In this article, I’m going to show you the best way to write a Spring Data Exists Query that’s efficient from an SQL perspective.

While doing consulting, I’ve encountered several options that are commonly used without developers knowing there are actually better alternatives.

Domain Model

Let’s assume we have the following Post entity:

Post entity with slug business key

The slug property is a business key, meaning it has a unique constraint, and, for this reason, we can annotate it with the @NaturalId Hibernate annotation:

@Entity
@Table(
    name = "post",
    uniqueConstraints = @UniqueConstraint(
        name = "UK_POST_SLUG",
        columnNames = "slug"
    )
)
public class Post {
⠀
    @Id
    private Long id;
⠀
    private String title;
⠀
    @NaturalId
    private String slug;
⠀
    public Long getId() {
        return id;
    }
⠀
    public Post setId(Long id) {
        this.id = id;
        return this;
    }
⠀
    public String getTitle() {
        return title;
    }
⠀
    public Post setTitle(String title) {
        this.title = title;
        return this;
    }
⠀
    public Post setSlug(String slug) {
        this.slug = slug;
        return this;
    }
}

How NOT to write an Exists query with Spring Data

First, let’s start with various methods which, while popular, you are better off avoiding.

Emulating existence with a findBy query

Spring Data provides a way to derive queries from method names, so you can write a findBy query to emulate existence, like this:

@Repository
public interface PostRepository 
        extends JpaRepository<Post, Long> {
⠀
    Optional<Post> findBySlug(String slug);
}

Since the findBySlug method is meant for fetching a Post entity, I’ve seen cases when this method was used for equality checks, like in the following example:

assertTrue(
    postRepository.findBySlug(slug).isPresent()
);

The problem with this approach is that an entity is actually fetched just for the sake of checking whether there is an associated record for the provided filtering criteria:

SELECT 
    p.id AS id1_0_,
    p.slug AS slug2_0_,
    p.title AS title3_0_
FROM 
    post p
WHERE 
    p.slug = 'high-performance-java-persistence'

Using a fidnBy query to fetch an entity to check for its existence is a waste of resources since not only you cannot use a covering query in case you have an index on the slug property, but you have to send the entity result set over the network to the JDBC Driver, only to silently discard it.

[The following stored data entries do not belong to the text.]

Definition isDispatch (e : Effect) : bool :=
  match e with Dispatch _ _ => true | _ => false end.

(** The times at which the model client was called, in a timed trace. *)
Definition dispatchTimes (trace : list (Z * Effect)) : list Z :=
  List.map fst (filter (fun te => isDispatch (snd te)) trace).

(** The clock never goes back from one segment to the next. *)
Definition clockMonotone (ws : list Input) : Prop :=
  StronglySorted Z.le (List.map now ws).

(** The prompt is a string whose trimmed length is between 1 and 500. *)
Definition acceptablePrompt (rq : Request) : Prop :=
  exists s, rq_prompt rq = JStr s /\
            1 <= JsString.length (trim s) <= 500.

(** The model name the handler settles on (line 141). *)
Definition chosenModel (penv : ProcessEnv) (rq : Request) : jsstring :=
  if typeof_string (rq_model rq) && truthy (trim (val_string (rq_model rq)))
  then trim (val_string (rq_model rq))
  else DEFAULT_MODEL penv.

(** The number of segments a request still has before it is answered, at
    most. *)
Definition segmentsLeft (penv : ProcessEnv) (ph : Phase) : nat :=
  match ph with
  | Done => 0
  | Backoff _ _ attempt _ => 2 * Z.to_nat (MAX_ATTEMPTS penv - attempt) + 1
  | AwaitModel _ _ attempt => 2 * Z.to_nat (MAX_ATTEMPTS penv - attempt) + 2
  | Pacing _ _ => 2 * Z.to_nat (MAX_ATTEMPTS penv) + 1
  | Arrived _ => 2 * Z.to_nat (MAX_ATTEMPTS penv) + 2
  end.

(** Parts as the model client sends them: audio under [audioData], under
    [inlineData], or under both. *)
Definition audioPart (d : jsstring) : Part :=
  {| audioData := Some {| data := Some d |}; inlineData := None |}.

Checking existence using Query By Example

Another very popular, but inefficient, way to check existence is using the Query By Example feature:

assertTrue(
    postRepository.exists(
        Example.of(
            new Post().setSlug(slug),
            ExampleMatcher.matching()
                .withIgnorePaths(Post_.ID)
                .withMatcher(Post_.SLUG, exact())
        )
    )
);

The Query By Example feature builds a Post entity that is going to be used as a reference when matching the properties given by the provided ExampleMatcher specification.

When executing the above Query By Example method, Spring Data generates the same SQL query that was generated by the previous findBy method:

SELECT 
    p.id AS id1_0_,
    p.slug AS slug2_0_,
    p.title AS title3_0_
FROM 
    post p
WHERE 
    p.slug = 'high-performance-java-persistence'

While the Query By Example feature might be useful for fetching entities, it’s not very efficient to use it with the exists generic method of the Spring Data JPA Repository.

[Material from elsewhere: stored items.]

(** The tail of [move_vertex]: what the parent level is told when the move
    emptied [r] or occupied [nr]. *)
Definition propagate_move (v r nr : N) : BlockState -> outcome BlockState unit :=
  fun st =>
    match coupled_state st with
    | Some _ =>
        if 0 <? vweight st v then
          (let! _ := (if pget (wr st) r =? 0
                      then on_coupled (coupled_vacate r (size_t_of_int (pget (bclabel st) r)))
                      else ret tt) in
           if pget (wr st) nr =? vweight st v
           then let! _ := on_coupled (coupled_occupy nr (size_t_of_int (pget (bclabel st) r))
                                        (pget (bclabel st) r)) in
                modify (fun s => with_bclabel (pset (bclabel s) nr (pget (bclabel s) r)) s)
           else ret tt) st
        else Ok tt st
    | None => Ok tt st
    end.

(** [move_vertex(v, r, nr)]. *)
Definition move_vertex (v r nr : N) : BlockState -> outcome BlockState unit :=
  fun st =>
    if N.eqb r nr then Ok tt st
    else if negb (allow_move st r nr true)
    then Throw (ValueException "cannot move vertex across clabel barriers") st
    else propagate_move v r nr (add_vertex v nr (remove_vertex v r st)).

(** [move_vertex(v, nr)]: from the block [v] is in. *)
Definition move_vertex_from_b (v nr : N) : BlockState -> outcome BlockState unit :=
  fun st => move_vertex v (size_t_of_int (pget (b st) v)) nr st.

(** ** Bulk operations *)

(** The hash containers of the bulk operations ([gt_hash_set], [gt_hash_map])
    are iterated in an order the source does not fix; the model iterates
    them as lists without repetition, in one fixed order. *)
Definition edge_in (es : list edge_t) (i : N) : bool :=
  existsb (fun e => N.eqb (eidx e) i) es.

Definition eset_insert (es : list edge_t) (e : edge_t) : list edge_t :=
  if edge_in es (eidx e) then es else es ++ [e].

(** The edges with both ends in the batch:
    [for v in vset: for e in all_edges_range(v): if u in vset: eset.insert(e)]. *)
Definition batch_edges (gr : Graph) (vs : list N) : list edge_t :=
  foldl (fun es v =>
           foldl (fun es' e =>
                    let u := if N.eqb (source e) v then target e else source e in
                    if bool_decide (u ∈ vs) then eset_insert es' e else es')
                 es (all_edges_range v gr))
        [] vs.

(** One turn of the closing loop of [remove_vertices], for a batch edge [e]. *)
Definition remove_batch_edge (e : edge_t) (st : BlockState) : BlockState :=
  let r := size_t_of_int (pget (b st) (source e)) in
  let s := size_t_of_int (pget (b st) (target e)) in
  let k := edge_key (directed (g st)) r s in
  let ew := eweight st (eidx e) in
  drop_if_zero k (bump_totals r s (- ew) (bump_mrs k (- ew) st)).

(** [remove_vertices(vs)]. *)
Definition remove_vertices (vs : list N) (st : BlockState) : BlockState :=
  let vset := remove_dups vs in
  let eset := batch_edges (g st) vset in
  let st1 := foldl (fun s v =>
                      remove_vertex_filt v (size_t_of_int (pget (b s) v)) (edge_in eset) s)
                   st vset in
  foldl (fun s e => remove_batch_edge e s) st1 eset.

(** [vset[vs[i]] = rs[i]] for every [i]: a later pair overwrites an earlier
    one of the same vertex. *)
Fixpoint vset_of (vs rs : list N) (acc : list (N * N)) : list (N * N) :=
  match vs, rs with
  | v :: vs', r :: rs' =>
      vset_of vs' rs'
        (if bool_decide (v ∈ acc.*1)
         then map (fun p : N * N => if N.eqb p.1 v then (v, r) else p) acc
         else acc ++ [(v, r)])
  | _, _ => acc
  end.

Definition vset_find (vset : list (N * N)) (v : N) : N :=
  match find (fun p : N * N => N.eqb p.1 v) vset with
  | Some p => p.2
  | None => 0%N
  end.

(** One turn of the closing loop of [add_vertices], for a batch edge [e]. *)
Definition add_batch_edge (vset : list (N * N)) (e : edge_t) (st : BlockState) : BlockState :=
  let r := vset_find vset (source e) in
  let s := vset_find vset (target e) in
  let k := edge_key (directed (g st)) r s in
  let ew := eweight st (eidx e) in
  bump_totals r s ew (bump_mrs k ew st).

(** [add_vertices(vs, rs)], the template and, through it, the overload on
    flat arrays. *)
Definition add_vertices (vs rs : list N) : BlockState -> outcome BlockState unit :=
  fun st =>
    if negb (Nat.eqb (length vs) (length rs))
    then Throw (ValueException "vertex and group lists do not have the same size") st
    else
      let vset := vset_of vs rs [] in
      let eset := batch_edges (g st) vset.*1 in
      let st1 := foldl (fun s vr => add_vertex_filt vr.1 vr.2 (edge_in eset) s) st vset in
      Ok tt (foldl (fun s e => add_batch_edge vset e s) st1 eset).

(** [move_vertices(v, nr)], the template on two vectors: the loop runs to
    [std::min(v.size(), nr.size())]. *)
Fixpoint move_vertices (vs nrs : list N) : BlockState -> outcome BlockState unit :=
  match vs, nrs with
  | v :: vs', nr :: nrs' =>
      let! _ := move_vertex_from_b v nr in
      move_vertices vs' nrs'
  | _, _ => ret tt
  end.

(** [move_vertices(ovs, ors)], the overload on flat arrays. *)
Definition move_vertices_py (vs rs : list N) : BlockState -> outcome BlockState unit :=
  fun st =>
    if negb (Nat.eqb (length vs) (length rs))
    then Throw (ValueException "vertex and group lists do not have the same size") st
    else move_vertices vs rs st.

(** ** Construction *)

(** The range [vertices_range(_bg)]. *)
Definition block_range (n : N) : list N := map N.of_nat (seq 0 (N.to_nat n)).

(** The body of the constructor: the two pools are rebuilt from [_wr]. *)
Definition init_pools (st : BlockState) : BlockState :=
  let st0 := with_candidate_blocks [null_group] (with_empty_blocks [] st) in
  foldl (fun s r =>
           if pget (wr s) r =? 0 then
             let e := add_element (empty_blocks s, empty_pos s) r in
             with_empty_pos e.2 (with_empty_blocks e.1 s)
           else
             let c := add_element (candidate_blocks s, candidate_pos s) r in
             with_candidate_pos c.2 (with_candidate_blocks c.1 s))
        st0 (block_range (B st)).

(** ** Virtual state modification *)

(** [int] arithmetic. *)
Definition iadd (x y : Z) : Z := wrap32 (x + y).
Definition isub (x y : Z) : Z := wrap32 (x - y).

(** [virtual_move_sparse<exact>(v, r, nr, m_entries)]. The first two
    arguments of the vertex term are [size_t] expressions where the degree
    of [v] enters, [int] expressions otherwise. *)
Definition virtual_move_sparse (exact_ : bool) (v r nr : N) (m : EntrySet) (st : BlockState)
  : float :=
  if N.eqb r nr then 0%float else
  let dS := entries_dS exact_ m (mrs st) (directed (g st)) in
  let kout := wrap64 (out_degreeS v (g st) (eweight st)) in
  let kin := if directed (g st) then wrap64 (in_degreeS v (g st) (eweight st)) else kout in
  let dwr := vweight st v in
  let dwnr := if N.eqb r null_group && (dwr =? 0) then 1 else dwr in
  let vt (p m n : Z) : float :=
    if exact_ then vterm_exact p m n (deg_corr st) (directed (g st))
    else vterm p m n (deg_corr st) (directed (g st)) in
  let dS :=
    if negb (N.eqb r null_group) then
      (dS + vt (Z.of_N (wrap64 (pget (mrp st) r - Z.of_N kout)))
               (Z.of_N (wrap64 (get_mrm st r - Z.of_N kin)))
               (isub (pget (wr st) r) dwr)
          - vt (pget (mrp st) r) (get_mrm st r) (pget (wr st) r))%float
    else dS in
  if negb (N.eqb nr null_group) then
    (dS + vt (Z.of_N (wrap64 (pget (mrp st) nr + Z.of_N kout)))
             (Z.of_N (wrap64 (get_mrm st nr + Z.of_N kin)))
             (iadd (pget (wr st) nr) dwnr)
        - vt (pget (mrp st) nr) (get_mrm st nr) (pget (wr st) nr))%float
  else dS.

(** [Si += x; Sf += y]. *)
Definition acc2 (a : float * float) (x y : float) : float * float :=
  ((a.1 + x)%float, (a.2 + y)%float).

(** The body of the loop over the blocks [s] in [virtual_move_dense]. *)
Definition dense_step (st : BlockState) (mg : bool) (r nr : N) (dwr dwnr deltal : Z)
    (deltap deltam : gmap N Z) (acc : float * float) (s : N) : float * float :=
  let dir := directed (g st) in
  let et x y e wx wy := eterm_dense x y e wx wy mg dir in
  let w x := pget (wr st) x in
  let dp x := pget deltap x in
  let dm x := pget deltam x in
  let has_r := negb (N.eqb r null_group) in
  let has_nr := negb (N.eqb nr null_group) in
  let ers := if has_r then get_beprop st r s else 0 in
  let enrs := if has_nr then get_beprop st nr s else 0 in
  if negb dir then
    let a1 :=
      if negb (N.eqb s nr) && negb (N.eqb s r) then
        let a := if has_r
                 then acc2 acc (et r s ers (w r) (w s))
                               (et r s (isub ers (dp s)) (isub (w r) dwr) (w s))
                 else acc in
        if has_nr
        then acc2 a (et nr s enrs (w nr) (w s))
                    (et nr s (iadd enrs (dp s)) (iadd (w nr) dwnr) (w s))
        else a
      else acc in
    let a2 :=
      if N.eqb s r
      then acc2 a1 (et r r ers (w r) (w r))
                   (et r r (isub (isub ers (dp r)) deltal) (isub (w r) dwr) (isub (w r) dwr))
      else a1 in
    if N.eqb s nr then
      let a3 := acc2 a2 (et nr nr enrs (w nr) (w nr))
                        (et nr nr (iadd (iadd enrs (dp nr)) deltal)
                            (iadd (w nr) dwnr) (iadd (w nr) dwnr)) in
      if has_r
      then acc2 a3 (et r nr ers (w r) (w nr))
                   (et r nr (iadd (isub ers (dp nr)) (dp r)) (isub (w r) dwr) (iadd (w nr) dwnr))
      else a3
    else a2
  else
    let esr := if has_r then get_beprop st s r else 0 in
    let esnr := if has_nr then get_beprop st s nr else 0 in
    let a1 :=
      if negb (N.eqb s nr) && negb (N.eqb s r) then
        let a :=
          if has_r
          then acc2 (acc2 acc (et r s ers (w r) (w s))
                              (et r s (isub ers (dp s)) (isub (w r) dwr) (w s)))
                    (et s r esr (w s) (w r))
                    (et s r (isub esr (dm s)) (w s) (isub (w r) dwr))
          else acc in
        if has_nr
        then acc2 (acc2 a (et nr s enrs (w nr) (w s))
                          (et nr s (iadd enrs (dp s)) (iadd (w nr) dwnr) (w s)))
                  (et s nr esnr (w s) (w nr))
                  (et s nr (iadd esnr (dm s)) (w s) (iadd (w nr) dwnr))
        else a
      else acc in
    let a2 :=
      if N.eqb s r then
        let a := acc2 a1 (et r r ers (w r) (w r))
                         (et r r (isub (isub (isub ers (dp r)) (dm r)) deltal)
                             (isub (w r) dwr) (isub (w r) dwr)) in
        if has_nr
        then acc2 a (et r nr esnr (w r) (w nr))
                    (et r nr (iadd (isub esnr (dp nr)) (dm r)) (isub (w r) dwr) (iadd (w nr) dwnr))
        else a
      else a1 in
    if N.eqb s nr then
      let a := acc2 a2 (et nr nr esnr (w nr) (w nr))
                       (et nr nr (iadd (iadd (iadd esnr (dp nr)) (dm nr)) deltal)
                           (iadd (w nr) dwnr) (iadd (w nr) dwnr)) in
      if has_r
      then acc2 a (et nr r esr (w nr) (w r))
                  (et nr r (isub (iadd esr (dp r)) (dm nr)) (iadd (w nr) dwnr) (isub (w r) dwr))
      else a
    else a2.

(** [virtual_move_dense(v, r, nr, multigraph)]. The vectors [deltap] and
    [deltam] are maps reading 0 where nothing was added. *)
Definition virtual_move_dense (v r nr : N) (mg : bool) : BlockState -> outcome BlockState float :=
  fun st =>
    if deg_corr st
    then Throw (GraphException "Dense entropy for degree corrected model not implemented!") st
    else if N.eqb r nr then Ok 0%float st
    else
      let dl_dp :=
        foldl (fun (a : Z * gmap N Z) e =>
                 let u := target e in
                 let s := size_t_of_int (pget (b st) u) in
                 if N.eqb u v then (iadd a.1 (eweight st (eidx e)), a.2)
                 else (a.1, pset a.2 s (pget a.2 s + eweight st (eidx e))))
              (0, (∅ : gmap N Z)) (out_edges_range v (g st)) in
      let deltal := if negb (directed (g st)) then Z.quot dl_dp.1 2 else dl_dp.1 in
      let deltap := dl_dp.2 in
      let deltam :=
        foldl (fun (a : gmap N Z) e =>
                 let u := source e in
                 if N.eqb u v then a
                 else let s := size_t_of_int (pget (b st) u) in
                      pset a s (pget a s + eweight st (eidx e)))
              (∅ : gmap N Z) (in_edges_range v (g st)) in
      let dS := 0%float in
      let dwr := vweight st v in
      let dwnr := if N.eqb r null_group && (dwr =? 0) then 1 else dwr in
      let deltap := if N.eqb nr null_group then (∅ : gmap N Z) else deltap in
      let deltam := if N.eqb nr null_group then (∅ : gmap N Z) else deltam in
      let deltal := if N.eqb nr null_group then 0 else deltal in
      let SiSf := foldl (dense_step st mg r nr dwr dwnr deltal deltap deltam)
                        (0%float, 0%float) (block_range (B st)) in
      Ok (SiSf.2 - SiSf.1 + dS)%float st.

How to write an Exists query with Spring Data

There are better ways to write a Spring Data Exists Query.

Checking existence with an existsBy query method

Spring Data offers an existsBy query method, which we can define in the PostRepository, as follows:

@Repository
public interface PostRepository 
        extends JpaRepository<Post, Long> {
⠀
    boolean existsBySlug(String slug);
}

When calling the existsBySlug method on PostgreSQL or MySQL:

assertTrue(
    postRepository.existsBySlug(slug)
);

Spring Data generates the following SQL query:

SELECT 
    p.id AS col_0_0_
FROM 
    post p
WHERE 
    p.slug = 'high-performance-java-persistence'
LIMIT 1

The PostgreSQL Execution Plan for this query looks as follows:

Limit
    (cost=0.28..8.29 rows=1 width=8)
    (actual time=0.021..0.021 rows=1 loops=1)
  ->  Index Scan using uk_post_slug on post p
      (cost=0.28..8.29 rows=1 width=8)
      (actual time=0.020..0.020 rows=1 loops=1)
        Index Cond: ((slug)::text = 'high-performance-java-persistence'::text)
⠀
Planning Time: 0.088 ms
Execution Time: 0.033 ms

And, the MySQL one, like this:

-> Limit: 1 row(s)
   (cost=0.00 rows=1)
   (actual time=0.001..0.001 rows=1 loops=1)
    -> Rows fetched before execution
       (cost=0.00 rows=1)
       (actual time=0.000..0.000 rows=1 loops=1)

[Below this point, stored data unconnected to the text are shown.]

(** ** What is never undone *)

(** X7. Whatever a client does next, a builder stays in the store, a flag
    [el] or [pseudo] that is set stays set, and [order] never goes down. *)
Theorem X7_nothing_is_undone
    (ss1 ss2 : list stmt) (r : Builder.ref) (b : Builder.t) :
  run ss1 !! r = Some b ->
  exists b', run (ss1 ++ ss2) !! r = Some b' /\
    (Builder.el b = true -> Builder.el b' = true) /\
    (Builder.pseudo b = true -> Builder.pseudo b' = true) /\
    Builder.order b <= Builder.order b'.
Proof.
  intros Hr. induction ss2 as [|s ss2 IH] using rev_ind.
  - rewrite app_nil_r. exists b. split; [exact Hr|]. repeat split; auto. lia.
  - destruct IH as (b1 & H1 & Hel & Hps & Hord).
    rewrite app_assoc. unfold run in *. rewrite foldl_app. cbn [foldl].
    assert (heap_inv (foldl step ∅ (ss1 ++ ss2))) as Hinv
      by (apply reachable_inv; now exists (ss1 ++ ss2)).
    destruct (step_monotone _ s r b1 Hinv H1) as (b2 & H2 & Hel' & Hps' & Hord').
    exists b2. split; [exact H2|]. repeat split; auto. lia.
Qed.

Lemma X7_witness :
  exists b', three_builders !! 1%positive = Some b' /\
             Builder.el b' = true /\ 0 <= Builder.order b'.
Proof.
  destruct (X7_nothing_is_undone
              [New; Append 1%positive (Element "div")]
              [Append 1%positive (Id "main");
               New; Append 2%positive (Element "table");
               Append 2%positive (Id "data");
               New; Append 3%positive (Class "old")]
              1
              (Builder.mk "div" true false Builder.error_text
                 Builder.orderError_text 0)
              ltac:(vm_compute; reflexivity))
    as (b' & H & Hel & _ & Hord).
  exists b'. split; [exact H|]. split; [apply Hel; reflexivity | exact Hord].
Defined.
(** X15. Ceilings of [generate_investment_scorecard].  A category whose
    records all fall into one year, and which has a registration, gets no
    growth score, so its overall score is at most 60 and its recommendation
    is "Hold" or "Avoid".  Without a fuel_type column the innovation
    potential is 50, and the category "3W" is then never a "Strong Buy".
    A category with registrations from a single manufacturer has competition
    intensity 0. *)
Theorem scorecard_ceilings (df : DataFrame)
    (out : list (string * Scorecard)) (vt : string) (sc : Scorecard) :
  generate_investment_scorecard df = Ok out -> In (vt, sc) out ->
  ((forall r r', In r (category_rows df vt) -> In r' (category_rows df vt) ->
                 year r = year r') ->
   (exists r, In r (category_rows df vt) /\ (0 < registrations r)%N) ->
   (overall_score sc <= 60)%Q
   /\ (recommendation sc = "Hold - Mixed signals, monitor closely"
       \/ recommendation sc = "Avoid - Challenging market conditions"))
  /\ (has_fuel_type df = false ->
      (innovation_potential sc == 50)%Q
      /\ (vt = "3W" ->
          recommendation sc
          <> "Strong Buy - High growth potential with favorable market dynamics"))
  /\ (total_manufacturers (concentration_value df vt) = 1 ->
      (exists r, In r (category_rows df vt) /\ (0 < registrations r)%N) ->
      (competition_intensity sc == 0)%Q).
Proof.
  rewrite generate_investment_scorecard_Ok. intros E Hin.
  injection E as <-. apply in_map_iff in Hin.
  destruct Hin as [vt' [E _]]. cbv beta in E. injection E as -> <-.
  destruct (category_scores_bounds df vt) as [Hg [Hs [Hc Hi]]].
  assert (Hcv : concentration_value (category_frame df vt) vt
                = concentration_value df vt).
  { unfold concentration_value, category_shares.
    rewrite category_frame_rows. reflexivity. }
  unfold scorecard_value. cbv zeta.
  cbn [overall_score recommendation innovation_potential
       competition_intensity].
  assert (Hsize : (inject_Z (size_score (category_scores df vt)) <= 100)%Q).
  { destruct Hs as [-> | [-> | ->]]; unfold Qle; simpl; lia. }
  split; [|split].
  - intros Hsingle [r [Hr Hpos]].
    assert (Hnone : category_yoy_metrics df vt = []).
    { unfold category_yoy_metrics. apply single_year_no_metrics;
        [discriminate | reflexivity |].
      intros r1 r2 H1 H2 _. apply Hsingle; assumption. }
    destruct (hhi_lower_bound df vt r Hr Hpos) as [_ Hh].
    assert (Hw : (weighted_score (category_scores df vt) < 60)%Q).
    { unfold weighted_score.
      unfold category_scores in *.
      cbn [growth_score size_score competition_score innovation_score] in *.
      rewrite Hnone. cbn [map np_mean growth_score_of].
      rewrite Hcv in *.
      set (h := hhi_index (concentration_value df vt)) in *. clearbody h.
      assert (Hd : (h / 50 == h * (1 # 50))%Q) by (field; discriminate).
      assert (Hcomp : (Qmax 0 (100 - h / 50) < 100)%Q).
      { unfold Qmax. destruct (Qlt_le_dec 0 (100 - h / 50)); lra. }
      set (c := Qmax 0 (100 - h / 50)) in *. clearbody c.
      set (i := innovation_score_of (category_frame df vt)) in *.
      clearbody i.
      set (z := inject_Z (size_percentile_of vt)) in *. clearbody z.
      clear Hd Hs Hg Hcv Hsingle Hnone. lra. }
    split.
    + apply (py_round1_upper _ 60). apply Qlt_le_weak. exact Hw.
    + unfold recommendation_of.
      destruct (Qlt_le_dec (weighted_score (category_scores df vt)) 75);
        [|lra].
      destruct (Qlt_le_dec (weighted_score (category_scores df vt)) 60);
        [|lra].
      destruct (Qlt_le_dec (weighted_score (category_scores df vt)) 40);
        auto.
  - intros Hfuel.
    assert (Hinn : innovation_score (category_scores df vt) = 50%Q).
    { unfold category_scores. cbn [innovation_score].
      unfold innovation_score_of, category_frame, select.
      cbn [has_fuel_type]. rewrite Hfuel. reflexivity. }
    split; [rewrite Hinn; reflexivity|].
    intros -> Hrec. apply strong_buy_score in Hrec.
    unfold weighted_score in Hrec. rewrite Hinn in Hrec.
    unfold category_scores in Hrec, Hg, Hc.
    cbn [growth_score size_score competition_score] in Hrec, Hg, Hc.
    change (size_percentile_of "3W") with 33 in Hrec.
    change (inject_Z 33) with 33%Q in Hrec.
    set (g := growth_score_of _) in *. clearbody g.
    set (c := Qmax 0 _) in *. clearbody c.
    lra.
  - intros Hone [r [Hr Hpos]].
    destruct (hhi_lower_bound df vt r Hr Hpos) as [Hlow _].
    rewrite Hone in Hlow. change (inject_Z 1) with 1%Q in Hlow.
    unfold category_scores. cbn [competition_score]. rewrite Hcv.
    set (h := hhi_index (concentration_value df vt)) in *. clearbody h.
    assert (Hd : (h / 50 == h * (1 # 50))%Q) by (field; discriminate).
    assert (Hz : Qmax 0 (100 - h / 50) = 0%Q).
    { unfold Qmax. destruct (Qlt_le_dec 0 (100 - h / 50)); [lra|reflexivity]. }
    rewrite Hz. reflexivity.
Qed.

So, the query is very fast, and the extra LIMIT operation doesn’t really affect performance since it’s done on a one-record result set anyway.

Checking existence with a COUNT SQL query

Another option to emulate existence is using a COUNT query:

@Repository
public interface PostRepository 
        extends JpaRepository<Post, Long> {
⠀
    @Query(value = """
        select count(p.id) = 1 
        from Post p
        where p.slug = :slug
        """
    )
    boolean existsBySlugWithCount(@Param("slug") String slug);
}

The COUNT query works fine in this particular case since we are matching a UNIQUE column value.

However, generally, for queries that return result sets having more than one record, you should prefer using EXISTS instead of COUNT, as explained by Lukas Eder in this article.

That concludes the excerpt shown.